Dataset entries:
Segment Open

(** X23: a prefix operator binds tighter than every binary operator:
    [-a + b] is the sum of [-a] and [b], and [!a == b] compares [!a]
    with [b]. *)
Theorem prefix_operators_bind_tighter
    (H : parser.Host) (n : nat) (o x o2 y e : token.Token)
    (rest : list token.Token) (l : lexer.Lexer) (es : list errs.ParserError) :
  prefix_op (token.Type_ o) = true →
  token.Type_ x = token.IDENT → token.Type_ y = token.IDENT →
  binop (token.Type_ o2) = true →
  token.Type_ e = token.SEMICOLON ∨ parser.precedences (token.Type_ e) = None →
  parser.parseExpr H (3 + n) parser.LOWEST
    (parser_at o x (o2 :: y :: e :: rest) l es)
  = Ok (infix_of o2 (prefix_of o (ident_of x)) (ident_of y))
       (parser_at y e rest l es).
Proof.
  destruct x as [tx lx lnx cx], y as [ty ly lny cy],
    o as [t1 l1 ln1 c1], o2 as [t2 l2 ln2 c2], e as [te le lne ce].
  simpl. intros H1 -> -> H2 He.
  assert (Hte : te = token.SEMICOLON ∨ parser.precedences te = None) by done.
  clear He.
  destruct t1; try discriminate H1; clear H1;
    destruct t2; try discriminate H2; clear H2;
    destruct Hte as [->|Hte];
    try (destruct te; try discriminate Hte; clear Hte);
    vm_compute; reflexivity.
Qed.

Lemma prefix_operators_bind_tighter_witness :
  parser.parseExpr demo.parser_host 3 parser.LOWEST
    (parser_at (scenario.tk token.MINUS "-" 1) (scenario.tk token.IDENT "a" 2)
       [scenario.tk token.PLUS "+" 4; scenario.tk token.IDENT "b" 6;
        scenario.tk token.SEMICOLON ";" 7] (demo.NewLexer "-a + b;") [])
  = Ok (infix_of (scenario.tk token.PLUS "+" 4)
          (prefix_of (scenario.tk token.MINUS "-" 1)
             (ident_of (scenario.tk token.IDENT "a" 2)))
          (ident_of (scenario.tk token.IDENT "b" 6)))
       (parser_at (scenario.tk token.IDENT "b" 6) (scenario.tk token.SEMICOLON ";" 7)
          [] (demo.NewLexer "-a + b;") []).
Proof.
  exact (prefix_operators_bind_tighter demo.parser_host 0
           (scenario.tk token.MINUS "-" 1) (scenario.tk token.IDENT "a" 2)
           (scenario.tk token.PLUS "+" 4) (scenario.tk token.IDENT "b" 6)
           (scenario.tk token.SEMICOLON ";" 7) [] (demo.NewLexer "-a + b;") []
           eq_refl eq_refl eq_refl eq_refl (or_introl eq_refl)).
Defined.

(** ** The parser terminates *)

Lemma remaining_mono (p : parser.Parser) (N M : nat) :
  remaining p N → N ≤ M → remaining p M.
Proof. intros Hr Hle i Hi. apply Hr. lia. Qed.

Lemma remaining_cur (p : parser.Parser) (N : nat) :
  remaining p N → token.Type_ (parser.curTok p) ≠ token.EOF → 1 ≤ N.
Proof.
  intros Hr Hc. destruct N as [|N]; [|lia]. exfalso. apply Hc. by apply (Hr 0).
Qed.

Segment Closed

ABOUT THIS EXERCISE = Respond with one number, the count of lines in the data that hold the string "precedences".

EXERCISE OUTPUT = 2